In the Marvel Cinematic Universe, no superhero movie stands alone for long, and Black Panther was to be no exception.
Before the 2018 blockbuster grossed $1.3 billion and became the highest-earning film of all time from a Black director, before it won three Oscars and was nominated for Best Picture, there was a sequel in the works, with Chadwick Boseman set to return as Wakanda's King T'Challa. It would be his fifth outing in the vibranium suit, including his character's 2016 debut in Captain America: Civil War and the last two Avengers movies.
Just weeks ago, that plan felt alive and well. Even Boseman, who had only revealed to a handful of people that he'd been battling colon cancer since 2016, is said to have felt confident that he would once again power through.
But the 43-year-old actor died on Aug. 28, leaving Black Panther II without a star, Wakanda without a king and countless people crushed. He had been part of a sprawling gazillion-dollar Hollywood enterprise, but the inspiration Boseman had served playing the leader of a proud, independent African nation that was rich in resources and undisturbed by colonizers couldn't be quantified. You could see it in the smiles on wide-eyed kids' faces, hear it in the cheers in the theaters and, okay, maybe you could quantify it a little at the box office and in merchandise receipts.

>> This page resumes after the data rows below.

Lemma three_way_compare a b : three_way a b = (a ?= b).
Proof.
  unfold three_way. destruct (Z.compare_spec a b), (Z.ltb_spec a b), (Z.ltb_spec b a); try done; lia.
Qed.

(** include/blackhole/core/ids.hpp:31-35 StrongId::operator<=> *)
#[export] Instance Ord_StrongId T : Ord (StrongId T) := fun a b => three_way (id_value a) (id_value b).

#[export] Instance OrdLaws_StrongId T : OrdLaws (StrongId T).
Proof.
  apply (OrdLaws_by_key (fun a => [id_value a])).
  - intros [a] [b]. unfold cmp, Ord_StrongId. simpl. rewrite three_way_compare.
    by destruct (a ?= b).
  - intros [a] [b] [= ->]. done.
Qed.

(** *** Tags *)

Inductive NodeIdTag := .
Inductive LinkIdTag := .
Inductive PathIdTag := .
Inductive EvidenceIdTag := .
Inductive EvidenceSourceIdTag := .
Inductive AttemptIdTag := .
Inductive DecisionIdTag := .
Inductive FenceIdTag := .
Inductive SessionIdTag := .
Inductive RequestIdTag := .
Inductive BootIdTag := .
Inductive IncarnationIdTag := .
Inductive PolicyVersionTag := .
Inductive PathGenerationTag := .
Inductive TopologyGenerationTag := .
Inductive LinkStateGenerationTag := .
Inductive CoordinatorEpochTag := .
Inductive SourceEpochTag := .
Inductive PolicyGenerationTag := .
Inductive EvidenceSeqTag := .
Inductive SessionSeqTag := .
Inductive RecordSeqTag := .
(** ** Reason codes *)

Module ReasonCode.
(** include/blackhole/domain/evidence.hpp:129-186 ReasonCode *)
Inductive t :=
| None | NoEvidenceObserved | OnlyStaleEvidence | GenerationMismatch
| SourceIncarnationChanged | FreshnessWindowExpired | ConflictingEvidence
| InvalidEvidenceRejected | ReplayedSequence | RegressedSequence | SequenceRollover
| DuplicateEvidence | WindowViolation | ClockSkewExceeded | CompleteDeliveryFailure
| PartialLossObserved | SevereLossObserved | CongestionExplainsLoss
| PartitionExplainsLoss | StructurallyWithdrawn | QualityBelowPolicy
| CorroborationInsufficient | CorroborationSatisfied | SourcesInsufficient
| IncarnationsInsufficient | AttemptsInsufficient | PolicyRefused | FenceIntentIssued
| FenceIntentRevoked | FenceExpired | FenceAcknowledged | FenceEffectVerified
| FenceEffectUnverified | RestartFencedPriorAuthority | DependencyGenerationChanged
| RestorationEvidenceFresh | RestorationCorroborated | RestorationRefusedNoEvidence
| RestorationRefusedStale | RestorationRefusedConflict | RestorationRefusedInsufficient
| LocalizationResolved | LocalizationAmbiguous | LocalizationInfeasible
| LocalizationSearchLimit | LocalizationInvalid | BudgetExhausted | UnsupportedInput
| InternalInvariantViolation.

Definition raw (e : t) : Z :=
  match e with
  | None => 0 | NoEvidenceObserved => 1 | OnlyStaleEvidence => 2 | GenerationMismatch => 3
  | SourceIncarnationChanged => 4 | FreshnessWindowExpired => 5 | ConflictingEvidence => 6
  | InvalidEvidenceRejected => 7 | ReplayedSequence => 8 | RegressedSequence => 9
  | SequenceRollover => 10 | DuplicateEvidence => 11 | WindowViolation => 12
  | ClockSkewExceeded => 13 | CompleteDeliveryFailure => 20 | PartialLossObserved => 21
  | SevereLossObserved => 22 | CongestionExplainsLoss => 23 | PartitionExplainsLoss => 24
  | StructurallyWithdrawn => 25 | QualityBelowPolicy => 26 | CorroborationInsufficient => 40
  | CorroborationSatisfied => 41 | SourcesInsufficient => 42 | IncarnationsInsufficient => 43
  | AttemptsInsufficient => 44 | PolicyRefused => 45 | FenceIntentIssued => 60
  | FenceIntentRevoked => 61 | FenceExpired => 62 | FenceAcknowledged => 63
  | FenceEffectVerified => 64 | FenceEffectUnverified => 65
  | RestartFencedPriorAuthority => 66 | DependencyGenerationChanged => 67
  | RestorationEvidenceFresh => 80 | RestorationCorroborated => 81
  | RestorationRefusedNoEvidence => 82 | RestorationRefusedStale => 83
  | RestorationRefusedConflict => 84 | RestorationRefusedInsufficient => 85
  | LocalizationResolved => 100 | LocalizationAmbiguous => 101
  | LocalizationInfeasible => 102 | LocalizationSearchLimit => 103
  | LocalizationInvalid => 104 | BudgetExhausted => 120 | UnsupportedInput => 121
  | InternalInvariantViolation => 122
  end.
(* ===== verification/Fixtures.v ===== *)
(** * Concrete inputs

    Small concrete policies, scopes and observations at which the theorems of the
    development are instantiated. *)
From S2P Require Import Prelude Core Codec Ids Domain Policy.
Local Open Scope Z_scope.

Definition fx_scope : Scope := MkScope ScopeKind.Path (MkId 7) (MkId 0) (MkId 0) 0 0.
Definition fx_segment (b e : Z) : Scope := MkScope ScopeKind.Segment (MkId 7) (MkId 0) (MkId 0) b e.
Definition fx_gens : GenerationVector := MkGens (MkGen 1) (MkGen 1) (MkGen 1) (MkGen 1).
Definition fx_now : WallNs := MkWall 1000000.
Definition fx_window : FreshnessWindow := MkWindow (MkWall 1) (MkWall 2000000).

(** An observation of [scope] by incarnation [inc] of source [src]. *)
Definition fx_evidence (scope : Scope) (src inc seq : Z) (kind : EvidenceKind.t) (atts fails loss : Z)
  : DeliveryEvidence :=
  MkEvidence (MkId (seq + 100)) (MkSource (MkId src) (MkId inc) (MkId inc) (MkGen 1)) scope fx_gens
    (MkSeq seq) (MkId 0) kind EvidenceQuality.Exact Provenance.Synthetic atts fails loss 10
    (MkWall 500000) fx_window (MkId 0).

Definition fx_failure (src inc : Z) : DeliveryEvidence :=
  fx_evidence fx_scope src inc 1 EvidenceKind.DeliveryFailure 16 16 1000000.
Definition fx_success (src inc : Z) : DeliveryEvidence :=
  fx_evidence fx_scope src inc 1 EvidenceKind.DeliverySuccess 16 0 0.

(** The default policy with another complete-failure threshold or another per-source minimum. *)
Definition with_complete_ppm (n : Z) (p : FencePolicy) : FencePolicy :=
  MkPolicy (pol_version p) (pol_generation p) (freshness p) (max_clock_skew p)
    (min_corroborating_sources p) (min_distinct_incarnations p) (min_attempts_per_source p)
    (min_total_attempts p) (require_exact_quality p) (require_full_generation_agreement p) n
    (severe_loss_ppm p) (restore_min_sources p) (restore_min_incarnations p)
    (restore_min_successes p) (restore_consecutive_clean p) (fence_ttl p)
    (max_evidence_per_scope p) (max_tracked_scopes p) (max_sources_per_scope p) (max_fences p)
    (max_lineage_records p) (max_reasons_per_decision p) (max_journal_records p)
    (max_journal_bytes p) (max_localization_elements p) (max_localization_search_nodes p)
    (max_path_hops p) (max_localization_solutions p) (max_explanation_elements p) (max_sessions p)
    (max_inflight_per_session p) (max_frame_bytes p) (max_concurrent_connections p) (log_capacity p).

Definition with_attempts_per_source (n : Z) (p : FencePolicy) : FencePolicy :=
  MkPolicy (pol_version p) (pol_generation p) (freshness p) (max_clock_skew p)
    (min_corroborating_sources p) (min_distinct_incarnations p) n
    (min_total_attempts p) (require_exact_quality p) (require_full_generation_agreement p)
    (complete_failure_ppm p)
    (severe_loss_ppm p) (restore_min_sources p) (restore_min_incarnations p)
    (restore_min_successes p) (restore_consecutive_clean p) (fence_ttl p)
    (max_evidence_per_scope p) (max_tracked_scopes p) (max_sources_per_scope p) (max_fences p)
    (max_lineage_records p) (max_reasons_per_decision p) (max_journal_records p)
    (max_journal_bytes p) (max_localization_elements p) (max_localization_search_nodes p)
    (max_path_hops p) (max_localization_solutions p) (max_explanation_elements p) (max_sessions p)
    (max_inflight_per_session p) (max_frame_bytes p) (max_concurrent_connections p) (log_capacity p).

Mainly, however, the intangible effects of Black Panther are what Boseman will be remembered for and which are still being felt, not least in the outpouring of grief from those who are going to be mourning his loss for the foreseeable future.
The what-might've-been is too depressing to fathom (though if you're in the mood for a good cry, go ahead), but by signing up to play Black Panther, the classically trained actor and Howard University alum—whose breakout performance came playing trailblazing baseball star Jackie Robinson in the 2013 biopic 42—had already ensured both his place in pop culture history and his ability to write his own ticket moving forward.
And there would have been so much more, including at least one more outing as T'Challa, again to be directed by Ryan Coogler (he has said that he wasn't sold on making a superhero movie at all until he met Boseman, who had already been in Civil War and was locked in for Black Panther, and envisioned the world they could build). Instead, Disney-owned Marvel Studios—whose president, Kevin Feige, was reportedly as stunned as anybody to find out that Boseman had been terminally ill—is left having to figure out how to move forward without its leading man.
This isn't the first franchise, burgeoning or established, to unexpectedly lose a beloved cast member, but it does find itself in a uniquely terrible position, having lost the vibrant, charismatic, seemingly unstoppable young actor whose character is the would-be franchise after the first installment made all kinds of history.
In this day and age (of CGI, of multi-tentacled comic book lore, of Internet outrage), simply recasting another actor as T'Challa seems like something that won't happen. Boseman's shoes are too big to fill. Insiders and armchair experts alike seem to like the idea of T'Challa's sister, Shuri, played by Letitia Wright, becoming the new Black Panther, a temporary transfer of power that occurred in Ta-Nehisi Coates' 2016 Black Panther comics series—and a likelier turn of events in a universe where Chris Evans has given his Captain America shield to Anthony Mackie's Falcon and Tessa Thompson's Valkyrie is now queen of New Asgard while Chris Hemsworth's Thor is off needling Chris Pratt's Peter Quill.
But that sad, sad story in which T'Challa's absence is dealt with has to be written nonetheless. And no matter what they come up with for the Black Panther sequel, which is currently slated for a 2022 release, it's going to hurt all over again.
That being said, audiences will be hungry to see a proper send-off for Boseman, whatever it entails, whether they utilize flashbacks, unused footage, inevitably haunting special effects or extremely clever story-telling—or a combination of all of the above.
Here's a sampling of how other major movie productions handled their own tragedies:
At the end of the day, the makers of these films were all faced with a glaring loss, and they had to do what felt right for their productions.
As Black Panther II moves forward, there will be no way to please everybody. Critics will have their day online. Hashtags will trend. Someone's cancellation will be threatened. But what these movies all have in common is that tragedy struck, and everyone involved did their best to carry on in the departed's honor.
That we know, at least, is what Marvel is going to do.